◆ TASK TO COMPLETE
Only the lines from the one containing "List.length kip1 = sizeof_kinfo_proc ->" through the one containing "- now rewrite" should be printed, exactly as they appear below, with both ends included.

*** Block opens ***

(** C6.  A snapshot retrieved without error whose sleep state is not the
    sleeping code is answered with false, whatever the wait label holds. *)
Theorem wrong_state_is_false st kip0 pid err kip kipsz st' (c : ascii) :
  query st kip0 pid = ((err, kip, kipsz), st') ->
  0 <= err ->
  ki_stat kip = Some c ->
  c <> "S"%char ->
  fst (iphd_sysctl_is_waiting kip0 pid st) = Some 0.
Proof.
  intros Q Herr Hc Hne.
  rewrite (iphd_after_query _ _ _ _ _ _ _ Q).
  destruct (Z.ltb_spec err 0) as [?|_]; [lia|]. simpl fst.
  rewrite Hc. simpl. unfold c_eq.
  destruct (Ascii.eqb_spec c "S") as [?|_]; [contradiction|reflexivity].
Qed.

(** C8.  The one request of a call carries no new value: a null pointer and
    length 0.  The kernel state after the call is the state this request
    leaves, so with a kernel that changes nothing on a request without a new
    value, the call changes nothing. *)
Theorem query_is_read_only st kip0 pid :
  (forall s rq, rq_newp rq = None -> rq_newlen rq = 0 ->
                snd (kernel s rq) = s) ->
  snd (iphd_sysctl_is_waiting kip0 pid st) = snd (kernel st (request pid))
  /\ rq_newp (request pid) = None
  /\ rq_newlen (request pid) = 0
  /\ snd (iphd_sysctl_is_waiting kip0 pid st) = st.
Proof.
  intro Hro.
  assert (E : snd (iphd_sysctl_is_waiting kip0 pid st)
              = snd (kernel st (request pid))).
  { destruct (query st kip0 pid) as [[[err kip] kipsz] st'] eqn:Q.
    rewrite (iphd_after_query _ _ _ _ _ _ _ Q).
    apply query_inv in Q as (_ & _ & _ & ->).
    now destruct (err <? 0). }
  repeat split; try exact E.
  rewrite E. now apply Hro.
Qed.

(** A buffer that the kernel filled to the end no longer shows what the
    variable held before. *)
Lemma copyout_full (n : nat) (data kip0 : list ascii) :
  List.length kip0 = n ->
  (n <= List.length data)%nat ->
  copyout (firstn n data) kip0 = firstn n data.
Proof.
  intros <- H. unfold copyout.
  rewrite length_firstn, Nat.min_l by exact H.
  rewrite skipn_all, app_nil_r.
  apply firstn_all2. rewrite length_firstn. lia.
Qed.

(** Outside the claims: when the kernel fails, or copies out a whole
    structure, the bytes that [kip] held before the call do not matter. *)
Lemma filled_result_ignores_stack st kip0 kip1 pid :
  List.length kip0 = sizeof_kinfo_proc ->
  List.length kip1 = sizeof_kinfo_proc ->
  rp_ret (fst (kernel st (request pid))) < 0
  \/ (sizeof_kinfo_proc
      <= List.length (rp_data (fst (kernel st (request pid)))))%nat ->
  iphd_sysctl_is_waiting kip0 pid st = iphd_sysctl_is_waiting kip1 pid st.
Proof.
  intros H0 H1 Hrp.
  destruct (query st kip0 pid) as [[[e0 b0] z0] s0] eqn:Q0.
  destruct (query st kip1 pid) as [[[e1 b1] z1] s1] eqn:Q1.
  rewrite (iphd_after_query _ _ _ _ _ _ _ Q0),
          (iphd_after_query _ _ _ _ _ _ _ Q1).
  apply query_inv in Q0 as (-> & -> & _ & ->).
  apply query_inv in Q1 as (-> & -> & _ & ->).
  destruct Hrp as [Hneg|Hfull].
  - destruct (Z.ltb_spec (rp_ret (fst (kernel st (request pid)))) 0);
      [reflexivity|lia].
  - now rewrite (copyout_full _ _ _ H0 Hfull),
                (copyout_full _ _ _ H1 Hfull).
Qed.

(** ** What the function reads, and when the stack shows through *)

(** [strcmp] looks at no more bytes of its first argument than the second
    argument has. *)
Lemma strcmp_firstn (s2 s1 : list ascii) :
  strcmp s1 s2 = strcmp (firstn (List.length s2) s1) s2.
Proof.
  revert s1. induction s2 as [|c2 r2 IH]; intros [|c1 r1]; simpl;
    try reflexivity.
  destruct (Ascii.eqb c1 c2); [|reflexivity].
  destruct (Ascii.eqb c1 NUL); [reflexivity|]. apply IH.
Qed.

(** Against a literal without embedded NUL the comparison is 0 exactly when
    the memory starts with the bytes of the literal, NUL included. *)
Lemma strcmp_zero_iff (lit : list ascii) :
  Forall (fun c => c <> NUL) lit ->
  forall mem : list ascii,
    strcmp mem (lit ++ [NUL]) = Some 0
    <-> firstn (List.length lit + 1) mem = lit ++ [NUL].
Proof.
  induction 1 as [|a l Ha Hl IH]; intros [|c m]; simpl;
    try (split; discriminate).
  - destruct (Ascii.eqb_spec c NUL) as [->|Hc].
    + split; reflexivity.
    + split.
      * intros [= E]. now apply uchar_diff in E.
      * intros [= E]. contradiction.
  - destruct (Ascii.eqb_spec c a) as [->|Hca].
    + destruct (Ascii.eqb_spec a NUL) as [?|_]; [contradiction|].
      rewrite IH. split; [now intros ->|now intros [= ->]].
    + split.
      * intros [= E]. now apply uchar_diff in E.
      * intros [= E _]. contradiction.
Qed.

(** The return expression sees the state byte and six bytes of the wait
    message, nothing else. *)
Lemma classify_frame (b1 b2 : list ascii) :
  ki_stat b1 = ki_stat b2 ->
  firstn 6 (ki_wmesg b1) = firstn 6 (ki_wmesg b2) ->
  c_and (option_map (fun c => c_eq c "S") (ki_stat b1))
        (option_map c_not (strcmp (ki_wmesg b1) (literal "ttyin")))
  = c_and (option_map (fun c => c_eq c "S") (ki_stat b2))
          (option_map c_not (strcmp (ki_wmesg b2) (literal "ttyin"))).
Proof.
  intros E1 E2. rewrite E1.
  rewrite (strcmp_firstn (literal "ttyin") (ki_wmesg b1)),
          (strcmp_firstn (literal "ttyin") (ki_wmesg b2)).
  change (List.length (literal "ttyin")) with 6%nat.
  now rewrite E2.
Qed.

(** Copied bytes that fit in the buffer sit in front of what is left of the
    old contents. *)
Lemma copyout_app (data buf : list ascii) :
  (List.length data <= List.length buf)%nat ->
  copyout data buf = data ++ skipn (List.length data) buf.
Proof.
  intro H. unfold copyout. apply firstn_all2.
  rewrite length_app, length_skipn. lia.
Qed.

Lemma copyout_covered_byte (data buf : list ascii) (i : nat) :
  (List.length data <= List.length buf)%nat ->
  (i < List.length data)%nat ->
  nth_error (copyout data buf) i = nth_error data i.
Proof.
  intros H Hi. rewrite (copyout_app _ _ H). now apply nth_error_app1.
Qed.

Lemma copyout_covered_window (data buf : list ascii) (off k : nat) :
  (List.length data <= List.length buf)%nat ->
  (off + k <= List.length data)%nat ->
  firstn k (skipn off (copyout data buf)) = firstn k (skipn off data).
Proof.
  intros H Hk. rewrite (copyout_app _ _ H), skipn_app, firstn_app.
  rewrite length_skipn.
  replace (k - (List.length data - off))%nat with 0%nat by lia.
  simpl. apply app_nil_r.
Qed.

Lemma copyout_untouched_byte (data buf : list ascii) (i : nat) :
  (List.length data <= i)%nat ->
  (i < List.length buf)%nat ->
  nth_error (copyout data buf) i = nth_error buf i.
Proof.
  intros H Hi. rewrite copyout_app by lia.
  rewrite nth_error_app2 by exact H.
  rewrite nth_error_skipn. f_equal. lia.
Qed.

*** Block closes ***

◆ EXPECTED ANSWER
  List.length kip1 = sizeof_kinfo_proc ->
  rp_ret (fst (kernel st (request pid))) < 0
  \/ (sizeof_kinfo_proc
      <= List.length (rp_data (fst (kernel st (request pid)))))%nat ->
  iphd_sysctl_is_waiting kip0 pid st = iphd_sysctl_is_waiting kip1 pid st.
Proof.
  intros H0 H1 Hrp.
  destruct (query st kip0 pid) as [[[e0 b0] z0] s0] eqn:Q0.
  destruct (query st kip1 pid) as [[[e1 b1] z1] s1] eqn:Q1.
  rewrite (iphd_after_query _ _ _ _ _ _ _ Q0),
          (iphd_after_query _ _ _ _ _ _ _ Q1).
  apply query_inv in Q0 as (-> & -> & _ & ->).
  apply query_inv in Q1 as (-> & -> & _ & ->).
  destruct Hrp as [Hneg|Hfull].
  - destruct (Z.ltb_spec (rp_ret (fst (kernel st (request pid)))) 0);
      [reflexivity|lia].
  - now rewrite (copyout_full _ _ _ H0 Hfull),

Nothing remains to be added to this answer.